Sansonnet en avait fait tailler plus de dix semblables dans les cépées d’une forêt voisine, et on en avait apporté deux pour le combat. Pour se garantir de leurs coups, il aurait fallu avoir un bouclier et une cuirasse en diamant. Aussitôt arrivé, Sansonnet en avait fait donner une à Roger, et avait gardé l’autre pour lui.

Armés de ces lances qui auraient traversé des enclumes, tellement elles avaient leurs extrémités armées d’un fer solide, ils se rencontrèrent au milieu de leur course, tous deux frappant sur les boucliers. Celui de Roger, que les démons avaient forgés à la sueur de leur front, parut se ressentir à peine du coup. Je veux parler du bouclier que fit autrefois Atlante et de la force duquel je vous ai déjà entretenu.

Je vous ai déjà dit que sa splendeur enchantée frappait les yeux avec tant de force, qu’elle enlevait l’usage de la vue et faisait tomber les gens inanimés. Aussi Roger, à moins d’un péril extrême, le tenait recouvert d’un voile. Il faut croire qu’il était également impénétrable, pour n’avoir pas été entamé dans cette rencontre.

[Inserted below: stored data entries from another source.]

Lemma clear_refines w f h vs xss i :
  world_ok w f (World h vs) xss -> vop_pre (OpClear i) xss -> op_refines w f (OpClear i) (World h vs) xss.
Proof.
  intros Hw Hi. destruct (lookup_lt_is_Some_2 _ _ Hi) as [xs Hx].
  destruct (world_lookup _ _ _ _ _ _ _ Hw Hx) as (v & Hv & Hvo & Hvw & _). pose proof Hw as [Hok _ _ _].
  apply (on_vec_unit_holds w f h vs xss i v xs clear (fun xs ys => ys = [] \/ ys = xs /\ oom)); [done|done|done|].
  eapply holds_mono; [by apply (clear_holds h v (map Some xs))| |by rewrite Hvw].
  intros _ s' [Hp|Hp]%post_cases; [exists []; by split; [left|]|]. exists xs.
  pose proof Hp as (zs & [_ Ho] & _). split; [by right|]. eapply post_mono; [exact Hp|]. by intros ? [-> _].
Qed.

Lemma finish_refines w f h vs xss i :
  world_ok w f (World h vs) xss -> vop_pre (OpFinish i) xss -> op_refines w f (OpFinish i) (World h vs) xss.
Proof.
  intros Hw Hi. destruct (lookup_lt_is_Some_2 _ _ Hi) as [xs Hx].
  destruct (world_lookup _ _ _ _ _ _ _ Hw Hx) as (v & Hv & Hvo & Hvw & _). pose proof Hw as [Hok _ _ _].
  apply (on_vec_unit_holds w f h vs xss i v xs finish_vector (fun xs ys => ys = [])); [done|done|done|].
  eapply holds_mono; [by apply (finish_vector_holds h v (map Some xs) False)| |done].
  intros _ s' [_ Hp]. by exists [].
Qed.

Lemma setCapacity_refines w f h vs xss i c :
  world_ok w f (World h vs) xss -> vop_pre (OpSetCapacity i c) xss ->
  op_refines w f (OpSetCapacity i c) (World h vs) xss.
Proof.
  intros Hw (Hi & Hc). destruct (lookup_lt_is_Some_2 _ _ Hi) as [xs Hx].
  destruct (world_lookup _ _ _ _ _ _ _ Hw Hx) as (v & Hv & Hvo & Hvw & _). pose proof Hw as [Hok _ _ _].
  eapply on_vec_holds; [exact Hw|exact Hx|exact Hv| |].
  - eapply holds_mono; [by apply (setCapacity_holds h v (map Some xs))|intros ? ? H'; exact H'|by rewrite Hvw].
  - intros r s' [Hp _]. by exists xs.
Qed.

Lemma sort_refines w f h vs xss i cmp :
  world_ok w f (World h vs) xss -> vop_pre (OpSort i cmp) xss ->
  op_refines w f (OpSort i cmp) (World h vs) xss.
Proof.
  intros Hw (xs & Hx & Hlt).
  destruct (world_lookup _ _ _ _ _ _ _ Hw Hx) as (v & Hv & Hvo & Hvw & _). pose proof Hw as [Hok _ _ _].
  eapply on_vec_holds; [exact Hw|exact Hx|exact Hv| |].
  - eapply holds_mono; [by apply (sort_holds cmp h v xs)|intros ? ? H'; exact H'|by left].
  - intros r s' [[-> Hp]|(-> & Hp & Ho)]; eexists; (split; [|exact Hp]); [by left|by right].
Qed.

Lemma assign_refines w f h vs xss i j :
  world_ok w f (World h vs) xss -> vop_pre (OpAssign i j) xss ->
  op_refines w f (OpAssign i j) (World h vs) xss.
Proof.
  intros Hw (Hi & Hj & Hlt). destruct (lookup_lt_is_Some_2 _ _ Hi) as [xs Hx].
  destruct (lookup_lt_is_Some_2 _ _ Hj) as [ys Hy].
  eapply holds_mono; [by apply (assign_holds w f h vs xss i j xs ys)| |done].
  intros r wd' [-> Hw']. exists (<[i := ys]> xss). split; [|done]. exists ys. split; [done|]. by exists xs, ys.
Qed.

Lemma copy_refines w f h vs xss j :
  world_ok w f (World h vs) xss -> vop_pre (OpCopy j) xss -> op_refines w f (OpCopy j) (World h vs) xss.
Proof.
  intros Hw (Hj & Hlt). destruct (lookup_lt_is_Some_2 _ _ Hj) as [ys Hy].
  eapply holds_mono; [by apply (copy_vec_holds w f h vs xss j ys)| |done].
  intros r wd' [-> Hw']. exists (xss ++ [ys]). split; [by exists ys|done].
Qed.

#[local] Hint Resolve insertArray_refines insertVector_refines insertAt_refines replaceAt_refines
  removeItemsAt_refines pop_refines clear_refines finish_refines setCapacity_refines sort_refines
  assign_refines copy_refines : run.

Lemma run_op_refines w f op wd xss :
  world_ok w f wd xss -> vop_pre op xss -> op_refines w f op wd xss.
Proof. destruct wd. destruct op; eauto with run. Qed.

(** ** Sequences of calls *)

(** The abstract machine's run, and what it asks of a client at each step. *)
Inductive spec_run : list (list T) -> list (vop T) -> list Z -> list (list T) -> Prop :=
| run_nil xss : spec_run xss [] [] xss
| run_cons xss op ops r rs xss1 xss2 :
    vop_spec op xss r xss1 -> spec_run xss1 ops rs xss2 -> spec_run xss (op :: ops) (r :: rs) xss2.

Fixpoint ops_pre (ops : list (vop T)) xss : Prop :=
  match ops with
  | [] => True
  | op :: ops' => vop_pre op xss /\ forall r xss', vop_spec op xss r xss' -> ops_pre ops' xss'
  end.

(** Some step of the run asks for more than the address space. *)
Fixpoint ops_overflow (w : Z) (ops : list (vop T)) xss : Prop :=
  match ops with
  | [] => False
  | op :: ops' => vop_overflow w op xss \/
                  exists r xss', vop_spec op xss r xss' /\ ops_overflow w ops' xss'
  end.

Lemma run_ops_holds w f ops wd xss :
  world_ok w f wd xss -> ops_pre ops xss ->
  holds (run_ops ops) wd (fun rs wd' => exists xss', spec_run xss ops rs xss' /\ world_ok w f wd' xss')
    (oom \/ ops_overflow w ops xss).
Proof.
  revert wd xss. induction ops as [|op ops IH]; intros wd xss Hw Hp.
  - apply holds_ret. exists xss. by split; [constructor|].
  - destruct Hp as [Hp Hn]. simpl. eapply holds_bind.
    { eapply holds_mono; [by apply (run_op_refines w f)|intros ? ? H'; exact H'|tauto]. }
    intros r wd1 (xss1 & Hs & Hw1). eapply holds_bind.
    { eapply holds_mono; [apply IH; [exact Hw1|by eapply Hn]|intros ? ? H'; exact H'|].
      intros [?|Ho]; [by left|right; right; eauto]. }
    intros rs wd2 (xss2 & Hr & Hw2). apply holds_ret. exists xss2. by split; [econstructor|].
Qed.

End Refinement.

L’autre bouclier, fait par des mains moins habiles, ne supporta point l’épouvantable choc. Comme s’il eût été frappé de la foudre, il céda sous le fer et s’ouvrit par le milieu. Le fer de la lance rencontra le bras qui n’était plus couvert, de sorte que Sansonnet fut blessé et jeté hors de selle, à son grand dépit.

C’était le premier des quatre compagnons chargés de maintenir l’infâme coutume, qui n’eût pas remporté les dépouilles de son adversaire, et eût été jeté hors de selle. Il est bon que parfois ceux qui rient, aient à se plaindre à leur tour, et voient la fortune leur être enfin rebelle. Le veilleur du château redoublant les sons de la cloche, avertit de cela les autres chevaliers.

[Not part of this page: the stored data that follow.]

(* ===== verification/RilEvent.v ===== *)
(** * libril/ril_event.cpp: the event loop

    Events live in a store and are linked into the timer and the pending list
    through their [next] and [prev] fields, as in the source; the two list
    heads are events themselves.  [getNow] is the [now] that a function is
    given.  The list mutex serialises the functions, so each runs as one
    step.  [tv_sec] counts seconds of the monotonic clock and stays far below
    2^31, so that [timeval] arithmetic is on unbounded integers. *)

From S2P Require Import Prelude.

Abbreviation addr := nat (only parsing).

Record timeval : Type := TV { tv_sec : Z; tv_usec : Z }.

Record ril_event : Type := Ev {
  next : option addr;
  prev : option addr;
  fd : Z;
  index : Z;
  persist : bool;
  timeout : timeval;
  func : Z;
  param : Z
}.

Definition MAX_FD_EVENTS : nat := 8.

(** The addresses of the two list heads. *)
Definition timer_list : addr := 0%nat.
Definition pending_list : addr := 1%nat.

Record estate : Type := ES {
  evs : gmap addr ril_event;
  readFds : gset Z;
  nfds : Z;
  watch_table : list (option addr)
}.

Abbreviation E := (M estate).

(** ** Memory *)

Definition load (a : addr) : E ril_event := fun s =>
  match evs s !! a with Some e => Ret (e, s) | None => Fault end.

Definition update (a : addr) (f : ril_event -> ril_event) : E unit := fun s =>
  match evs s !! a with
  | Some e => Ret (tt, ES (<[a := f e]> (evs s)) (readFds s) (nfds s) (watch_table s))
  | None => Fault
  end.

Definition with_next (p : option addr) (e : ril_event) : ril_event :=
  Ev p (prev e) (fd e) (index e) (persist e) (timeout e) (func e) (param e).
Definition with_prev (p : option addr) (e : ril_event) : ril_event :=
  Ev (next e) p (fd e) (index e) (persist e) (timeout e) (func e) (param e).
Definition with_fd (n : Z) (e : ril_event) : ril_event :=
  Ev (next e) (prev e) n (index e) (persist e) (timeout e) (func e) (param e).
Definition with_index (n : Z) (e : ril_event) : ril_event :=
  Ev (next e) (prev e) (fd e) n (persist e) (timeout e) (func e) (param e).
Definition with_timeout (tv : timeval) (e : ril_event) : ril_event :=
  Ev (next e) (prev e) (fd e) (index e) (persist e) tv (func e) (param e).

(** Following a pointer that may be null. *)
Definition ptr (p : option addr) : E addr :=
  match p with Some a => mret a | None => fault end.

Definition set_readFds (r : gset Z) : E unit := fun s => Ret (tt, ES (evs s) r (nfds s) (watch_table s)).
Definition set_nfds (n : Z) : E unit := fun s => Ret (tt, ES (evs s) (readFds s) n (watch_table s)).
Definition set_watch (i : nat) (p : option addr) : E unit := fun s =>
  Ret (tt, ES (evs s) (readFds s) (nfds s) (<[i := p]> (watch_table s))).

Definition clear_watch : E unit := fun s =>
  Ret (tt, ES (evs s) (readFds s) (nfds s) (replicate MAX_FD_EVENTS None)).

Pendant ce temps, Pinabel s’était approché de Bradamante pour savoir quel était celui qui avait frappé le chevalier de son château avec une telle vaillance et une telle force. La justice de Dieu, pour le payer selon son mérite, fit qu’il montait le même destrier qu’il avait naguère volé à Bradamante.

Il y avait huit mois déjà, si vous vous le rappelez, que ce Mayençais, s’étant rencontré en chemin avec elle, l’avait précipitée dans la caverne où est la tombe de Merlin. Une branche d’arbre qui tomba avec elle, ou plutôt son bon destin, l’avait sauvée de la mort. Pinabel, croyant qu’elle était ensevelie dans la caverne, lui prit son destrier et l’emmena avec lui.

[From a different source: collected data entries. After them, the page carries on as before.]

(* ===== verification/RilEventSpec.v ===== *)
(** * The event loop on lists

    The timer list as a list sorted by deadline, the pending list as a queue
    and the watch table as a set; each function of [ril_event.cpp] against
    them. *)

From S2P Require Import Prelude RilEvent.

(** ** Neighbours *)

Lemma linked_lookup m l i a b : linked m l -> l !! i = Some a -> l !! S i = Some b ->
  nxt m a = Some b /\ prv m b = Some a.
Proof.
  revert i. induction l as [|x [|y t] IH]; intros i Hl Ha Hb; [done|by destruct i|].
  rewrite linked_cons in Hl. destruct Hl as (H1 & H2 & H3). destruct i as [|i]; simpl in *.
  - by simplify_eq.
  - by apply (IH i).
Qed.

Lemma dlist_cut m h xs ys p q :
  dlist m h (xs ++ ys) -> last (h :: xs) = Some p -> head (ys ++ [h]) = Some q ->
  nxt m p = Some q /\ prv m q = Some p.
Proof.
  intros [_ Hl] Hp Hq. apply (linked_lookup m (h :: (xs ++ ys) ++ [h]) (length xs)); [done| |].
  - rewrite <- app_assoc, app_comm_cons, lookup_app_l by (simpl; lia). by rewrite last_lookup in Hp.
  - rewrite <- app_assoc, app_comm_cons, lookup_app_r by (simpl; lia). simpl. rewrite Nat.sub_diag.
    by rewrite <- head_lookup.
Qed.

Lemma dlist_present m h xs a : dlist m h xs -> a ∈ h :: xs -> is_Some (m !! a).
Proof.
  intros [_ Hl] Ha. apply list_elem_of_lookup in Ha as [i Hi].
  assert (Hlt : (i < length (h :: xs))%nat) by (by eapply lookup_lt_Some).
  destruct (lookup_lt_is_Some_2 (h :: xs ++ [h]) (S i)) as [b Hb]; [simpl in *; rewrite length_app; simpl; lia|].
  destruct (linked_lookup m (h :: xs ++ [h]) i a b Hl) as [Hn _]; [|done|].
  - rewrite app_comm_cons, lookup_app_l by done. done.
  - apply nxt_Some in Hn as (e & He & _). eauto.
Qed.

Bradamante reconnaît son cheval et par lui le perfide comte. Lorsqu’il est plus proche, qu’elle a entendu sa voix et qu’elle l’a regardé au visage avec attention: «C’est là certainement le traître – dit-elle – qui chercha à m’outrager et à me couvrir de honte. C’est son crime même qui l’a conduit ici pour recevoir d’un seul coup le prix de tous ses forfaits.»

Menacer Pinabel, porter la main à son épée et s’avancer vers lui, est pour Bradamante l’affaire d’une seconde; mais auparavant, elle a soin de lui couper le chemin, de façon qu’il ne puisse s’enfuir vers le château. Comme le renard dont on a bouché le terrier, Pinabel voit que tout espoir de salut lui est enlevé. Il fuit en criant, sans retourner la tête, et se lance à travers la forêt.

Pâle, éperdu, le misérable éperonne son cheval, car son dernier espoir est dans une prompte fuite. L’ardente damoiselle de Dordogne le suit l’épée dans les reins, le frappe et le serre de près; elle est sans cesse sur ses épaules et ne lui laisse pas un moment de répit. Grande est la rumeur, et le bois en retentit tout alentour. Personne, au château, ne s’est encore aperçu de cet incident, car on ne regarde que Roger.

Cependant les trois autres chevaliers étaient sortis de la forteresse, ayant avec eux la dame inique qui avait imposé l’infâme coutume. Chacun d’eux préférerait la mort à une vie digne de blâme; aussi leur visage est rouge de honte, et leur cœur est brisé de douleur d’aller, à eux trois, combattre contre un seul.

La cruelle courtisane qui avait fait établir cette infâme coutume et qui la faisait observer, leur rappelle le serment qu’ils lui ont fait de la venger. «Puisque je suis sûr de l’abattre avec ma lance – lui dit Guidon le Sauvage – pourquoi veux-tu que mes amis m’accompagnent? Si je mens, fais-moi couper ensuite la tête; je serai content.»